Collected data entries
(** So a run that does not resume, from a state whose epoch counter is
    an int, reaches the removal of the exit hook. *)
Lemma train_loop_completes (self : Trainer) (fs : filesystem) (epochs : Z)
  (max_steps : option Z) (w : world) (e0 : Z) :
  load_checkpoint self = false →
  epoch (state w) = VInt e0 →
  grad_accum self ≠ 0 →
  checkpoint_every self ≠ 0 →
  EAtexitUnregister ∈ (train self fs epochs max_steps w).2.
Proof.
  intros Hl He Hg HN.
  rewrite train_cases, (startup_no_resume self fs w Hl), He. cbn [py_range].
  pose proof (epoch_loop_returns self max_steps
    (map (λ i, e0 + Z.of_nat i) (seq 0 (Z.to_nat (epochs - e0)))) w Hg HN)
    as Hloop.
  destruct (epoch_loop self max_steps _ w) as [[r w1] t1].
  cbn [fst] in Hloop. subst r. cbn [snd].
  rewrite !elem_of_app. do 4 right. left. apply elem_of_cons. by left.
Qed.

(** C3: resuming when the checkpoints directory does not exist does not
    raise out of the startup: the [FileNotFoundError] is logged as a
    warning, the fallback initial save runs, the trainer state is
    untouched, and the run is the training loop from the fresh state
    (epoch 0, step 0), which can raise nothing but the
    [ZeroDivisionError] of a zero divisor. *)
Theorem C3_missing_checkpoints_dir_falls_back (self : Trainer)
  (fs : filesystem) (epochs : Z) (max_steps : option Z) (o : Objs) :
  load_checkpoint self = true →
  os_listdir fs (checkpoints_dir self) = Raise FileNotFoundError →
  startup self fs (fresh_world o) =
    (Return tt, fresh_world o, missing_dir_events self) ∧
  epoch (state (fresh_world o)) = VInt 0 ∧
  steps (state (fresh_world o)) = VInt 0 ∧
  _train_accelerate self fs epochs max_steps (fresh_world o) =
    (let '(r, w', tr) := training_loop self epochs max_steps (fresh_world o) in
     (r, w', missing_dir_events self ++ tr)) ∧
  ∀ e, (_train_accelerate self fs epochs max_steps (fresh_world o)).1.1
       = Raise e → e = ZeroDivisionError.
Proof.
  intros Hl Hdir.
  assert (Hrun : _train_accelerate self fs epochs max_steps (fresh_world o) =
    (let '(r, w', tr) := training_loop self epochs max_steps (fresh_world o) in
     (r, w', missing_dir_events self ++ tr))).
  { rewrite train_accelerate_unfold.
    by rewrite (startup_missing_dir self fs _ Hl Hdir). }
  split_and!; [by apply startup_missing_dir | done | done | done |].
  intros e. rewrite Hrun.
  pose proof (training_loop_outcome self epochs max_steps (fresh_world o)
                0 e eq_refl) as Hout.
  by destruct (training_loop self epochs max_steps (fresh_world o))
    as [[r w'] tr].
Qed.
End Outcomes.

(** ** The checkpoint cadence and the [max_steps] bound *)

Section Cadence.
Context `{Collaborators}.





Lemma full_checkpoints_iteration (self : Trainer) (cur : option nat) (ep : Z)
  (i : nat) (bl : value) (t3 : list event) :
  full_checkpoints cur
    ((step_calls self ++ [EPrint ep i bl])
       ++ (if Z.of_nat i mod checkpoint_every self =? 0
           then full_save_events self else [])
       ++ t3) =
  (if decide (on_cadence self i) then [i] else [])
    ++ full_checkpoints (Some i) t3.
Proof.
  rewrite full_checkpoints_step. unfold on_cadence.
  destruct (Z.eqb_spec (Z.of_nat i mod checkpoint_every self) 0);
    case_decide; done.
Qed.

Lemma processed_iteration (self : Trainer) (ep : Z) (i : nat) (bl : value)
  (r : Z) (t3 : list event) :
  processed
    ((step_calls self ++ [EPrint ep i bl])
       ++ (if r =? 0 then full_save_events self else []) ++ t3) =
  (ep, i) :: processed t3.
Proof.
  rewrite !processed_app, processed_step_calls. by destruct (r =? 0).
Qed.

(** A batch loop that the [max_steps] bound does not cut goes through
    every batch and checkpoints at the indices on the cadence. *)
Lemma batch_loop_no_break (self : Trainer) (max_steps : option Z) (ep : Z)
  (ds : list Batch) (i : nat) (w : world) (cur : option nat) :
  grad_accum self ≠ 0 →
  checkpoint_every self ≠ 0 →
  (∀ j, (i ≤ j < i + length ds)%nat → reached_max_steps max_steps j = false) →
  let res := batch_loop self max_steps ep i ds w in
  res.1.1 = Return tt ∧
  processed res.2 = map (λ j, (ep, j)) (seq i (length ds)) ∧
  full_checkpoints cur res.2 = filter (on_cadence self) (seq i (length ds)).
Proof.
  intros Hg HN. revert i w cur.
  induction ds as [|b rest IH]; intros i w cur Hmax; [done|].
  cbn zeta. rewrite batch_loop_cons, train_step_unfold, py_truediv_int.
  apply Z.eqb_neq in Hg as Hg'. apply Z.eqb_neq in HN as HN'.
  rewrite Hg'. cbn zeta. rewrite (Hmax i) by (cbn; lia).
  unfold py_mod. rewrite HN'.
  set (w2 := {| state := incr_steps _ |}).
  specialize (IH (S i) w2 (Some i)). cbn zeta in IH.
  destruct (batch_loop self max_steps ep (S i) rest w2) as [[o w3] t3].
  cbn [fst snd] in *.
  destruct IH as (Ho & Hp & Hc); [intros j Hj; apply Hmax; cbn; lia|].
  rewrite processed_iteration, full_checkpoints_iteration, Hp, Hc.
  cbn [length seq map]. rewrite filter_cons.
  split_and!; [done | done | by case_decide].
Qed.

(** A batch loop that reaches index [Z.to_nat K] under [max_steps = K]
    goes through the batches up to that index and stops there, without
    the cadence check of that last batch. *)
Lemma batch_loop_break (self : Trainer) (K : Z) (ep : Z) (ds : list Batch)
  (i : nat) (w : world) (cur : option nat) :
  grad_accum self ≠ 0 →
  checkpoint_every self ≠ 0 →
  (i ≤ Z.to_nat K < i + length ds)%nat →
  let res := batch_loop self (Some K) ep i ds w in
  res.1.1 = Return tt ∧
  processed res.2 = map (λ j, (ep, j)) (seq i (S (Z.to_nat K) - i)) ∧
  full_checkpoints cur res.2 =
    filter (on_cadence self) (seq i (Z.to_nat K - i)) ∧
  ∃ pre bl, res.2 = pre ++ [EPrint ep (Z.to_nat K) bl].
Proof.
  intros Hg HN. revert i w cur.
  induction ds as [|b rest IH]; intros i w cur Hi; [cbn in Hi; lia|].
  cbn zeta. rewrite batch_loop_cons, train_step_unfold, py_truediv_int.
  apply Z.eqb_neq in Hg as Hg'. apply Z.eqb_neq in HN as HN'.
  rewrite Hg'. cbn zeta. set (bl := VFloat _).
  unfold reached_max_steps.
  destruct (Z.leb_spec K (Z.of_nat i)) as [Hle|Hlt].
  - assert (Z.to_nat K = i) as -> by lia.
    cbn [fst snd]. replace (S i - i)%nat with 1%nat by lia.
    rewrite Nat.sub_diag, processed_step, full_checkpoints_app,
      full_checkpoints_step_calls.
    split_and!; [done | done | done |]. by exists (step_calls self), bl.
  - unfold py_mod. rewrite HN'.
    set (w2 := {| state := incr_steps _ |}).
    specialize (IH (S i) w2 (Some i)). cbn zeta in IH.
    destruct (batch_loop self (Some K) ep (S i) rest w2) as [[o w3] t3].
    cbn [fst snd] in *.
    destruct IH as (Ho & Hp & Hc & pre & bl' & Hlast); [cbn in Hi; lia|].
    rewrite processed_iteration, full_checkpoints_iteration, Hp, Hc.
    replace (S (Z.to_nat K) - i)%nat with (S (S (Z.to_nat K) - S i)) by lia.
    replace (Z.to_nat K - i)%nat with (S (Z.to_nat K - S i)) by lia.
    cbn [seq map]. rewrite filter_cons.
    split_and!; [done | done | by case_decide |].
    eexists _, bl'. rewrite Hlast. by rewrite !app_assoc.
Qed.


(** An epoch that iterates [B] batches under [max_steps = K] with
    [0 ≤ K < B - 1] goes through the batches of index [0..K] and no other:
    the last thing it does in the batch loop is the loss accounting of
    batch [K]. The iteration returns normally with the epoch counter
    advanced by one and the step counter advanced by [K + 1], and the
    epoch loop goes on with the remaining epochs from there. *)
Lemma max_steps_stops_after_batch_K (self : Trainer) (ep : Z)
  (w : world) (K s : Z) :
  grad_accum self ≠ 0 →
  checkpoint_every self ≠ 0 →
  steps (state w) = VInt s →
  0 ≤ K →
  K < Z.of_nat (length (epoch_batches self (state w))) - 1 →
  let res := epoch_iteration self (Some K) ep w in
  res.1.1 = Return tt ∧
  processed res.2 = map (λ j, (ep, j)) (seq 0 (S (Z.to_nat K))) ∧
  (∃ pre bl, res.2 = pre ++ [EPrint ep (Z.to_nat K) bl]) ∧
  epoch (state res.1.2) = py_add (epoch (state w)) (VInt 1) ∧
  steps (state res.1.2) = VInt (s + K + 1) ∧
  ∀ rest,
    epoch_loop self (Some K) (ep :: rest) w =
    (let '(o, w2, t2) := epoch_loop self (Some K) rest res.1.2 in
     (o, w2, res.2 ++ t2)).
Proof.
  intros Hg HN Hs HK HB. cbn zeta.
  assert (Hnext : ∀ rest r w1 t1,
    epoch_iteration self (Some K) ep w = (r, w1, t1) → r = Return tt →
    epoch_loop self (Some K) (ep :: rest) w =
    (let '(o, w2, t2) := epoch_loop self (Some K) rest w1 in
     (o, w2, t1 ++ t2))).
  { intros rest r w1 t1 Heq ->. by rewrite epoch_loop_cons, Heq. }
  revert Hnext. rewrite epoch_iteration_unfold. cbn zeta.
  set (t0 := if py_gt0 _ then _ else _). intros Hnext.
  assert (Ht0 : processed t0 = []) by (subst t0; by destruct (py_gt0 _)).
  pose proof (batch_loop_break self K ep (epoch_batches self (state w)) 0 w
                None Hg HN ltac:(lia)) as Hloop.
  pose proof (batch_loop_counts self (Some K) ep
                (epoch_batches self (state w)) 0 w) as Hcount.
  cbn zeta in Hloop, Hcount.
  destruct (batch_loop self (Some K) ep 0 _ w) as [[r w1] t1].
  cbn [fst snd] in *.
  destruct Hloop as (-> & Hproc & _ & pre & bl & ->).
  destruct Hcount as (Hsteps & Hepoch & _).
  rewrite Nat.sub_0_r in Hproc.
  cbn [fst snd state incr_epoch epoch steps].
  rewrite processed_app, Ht0, Hproc, Hepoch, Hsteps, Hproc, Hs,
    steps_after_int.
  split_and!; try done.
  - exists (t0 ++ pre), bl. by rewrite app_assoc.
  - rewrite length_map, length_seq. f_equal. lia.
  - intros rest. by apply (Hnext rest _ _ _ eq_refl).
Qed.

(** C10: under [max_steps = K] the batch loop stops at index
    [b = Z.to_nat K] (the first index that reaches the bound) before the
    cadence check: the full checkpoints of the loop are those of the
    indices on the cadence strictly below [b], so none is made for [b]
    although [b] is on the cadence and would get one without the bound;
    the step counter counts the batch [b] all the same. *)
Theorem C10_no_checkpoint_on_breaking_batch (self : Trainer) (ep : Z)
  (ds : list Batch) (w : world) (K s : Z) :
  grad_accum self ≠ 0 →
  checkpoint_every self ≠ 0 →
  steps (state w) = VInt s →
  (Z.to_nat K < length ds)%nat →
  on_cadence self (Z.to_nat K) →
  let b := Z.to_nat K in
  let res := batch_loop self (Some K) ep 0 ds w in
  res.1.1 = Return tt ∧
  processed res.2 = map (λ j, (ep, j)) (seq 0 (S b)) ∧
  full_checkpoints None res.2 = filter (on_cadence self) (seq 0 b) ∧
  (b ∉ full_checkpoints None res.2) ∧
  (b ∈ full_checkpoints None (batch_loop self None ep 0 ds w).2) ∧
  steps (state res.1.2) = VInt (s + Z.of_nat b + 1).
Proof.
  intros Hg HN Hs Hb Hcad b res. subst res.
  pose proof (batch_loop_break self K ep ds 0 w None Hg HN ltac:(lia))
    as Hloop.
  pose proof (batch_loop_counts self (Some K) ep ds 0 w) as Hcount.
  pose proof (batch_loop_no_break self None ep ds 0 w None Hg HN
                ltac:(done)) as Hfree.
  cbn zeta in Hloop, Hcount, Hfree. fold b in Hloop.
  destruct (batch_loop self (Some K) ep 0 ds w) as [[r w1] t1].
  destruct (batch_loop self None ep 0 ds w) as [[r' w1'] t1'].
  cbn [fst snd] in *.
  destruct Hloop as (-> & Hproc & Hcp & _).
  destruct Hcount as (Hsteps & _ & _).
  destruct Hfree as (_ & _ & Hcp').
  rewrite Nat.sub_0_r in Hproc, Hcp.
  rewrite Hcp, Hcp', Hsteps, Hproc, Hs, steps_after_int.
  split_and!; try done.
  - rewrite list_elem_of_filter, elem_of_seq. lia.
  - rewrite list_elem_of_filter, elem_of_seq. split; [done | lia].
  - rewrite length_map, length_seq. f_equal. lia.
Qed.
End Cadence.

(** ** The synthetic run *)

(** One epoch over the three synthetic batches: three steps, one epoch,
    and the mean of the three losses. *)
Example train_three_batches :
  (train trainer3 no_checkpoints 1 None (fresh_world 0%nat)).1 =
  (Return (VFloat 1.75%float),
   {| state := {| epoch := VInt 1; steps := VInt 3;
                  global_loss := VFloat 5.25%float |};
      objs := 3%nat |}).
Proof. reflexivity. Qed.

(** No epoch to run: no step is taken and the final division raises. *)
Example train_no_epoch_raises :
  (train trainer3 no_checkpoints 0 None (fresh_world 0%nat)).1 =
  (Raise ZeroDivisionError, fresh_world 0%nat).
Proof. reflexivity. Qed.

(** The conversion of ints to binary64 agrees with the rounding of
    [SpecFloat] below and above [2^63], on ties, and where it overflows. *)
Example float64_of_int_rounds :
  map float64_of_int
    [0; 3; -7; 2^53 + 1; 2^53 + 3; 2^63 - 1; 2^63; -(2^63) - 1;
     2^64 + 2^11; 2^64 + 2^11 + 1; 2^64 + 3 * 2^11; 2^64 + 3 * 2^11 - 1;
     10^30; -(10^30); 2^200 + 2^147; 2^200 + 3 * 2^147 - 1;
     2^1024 - 2^970 - 1; 2^1024 - 2^970; 2^1024] =
  map (λ z, SF2Prim (binary_normalize prec emax z 0 false))
    [0; 3; -7; 2^53 + 1; 2^53 + 3; 2^63 - 1; 2^63; -(2^63) - 1;
     2^64 + 2^11; 2^64 + 2^11 + 1; 2^64 + 3 * 2^11; 2^64 + 3 * 2^11 - 1;
     10^30; -(10^30); 2^200 + 2^147; 2^200 + 3 * 2^147 - 1;
     2^1024 - 2^970 - 1; 2^1024 - 2^970; 2^1024].
Proof. reflexivity. Qed.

WHAT IS REQUIRED » Over all the entries, say how many lines hold the string "Hfree". The reply is the number alone.

RESPONSE TO THE EXERCISE » 3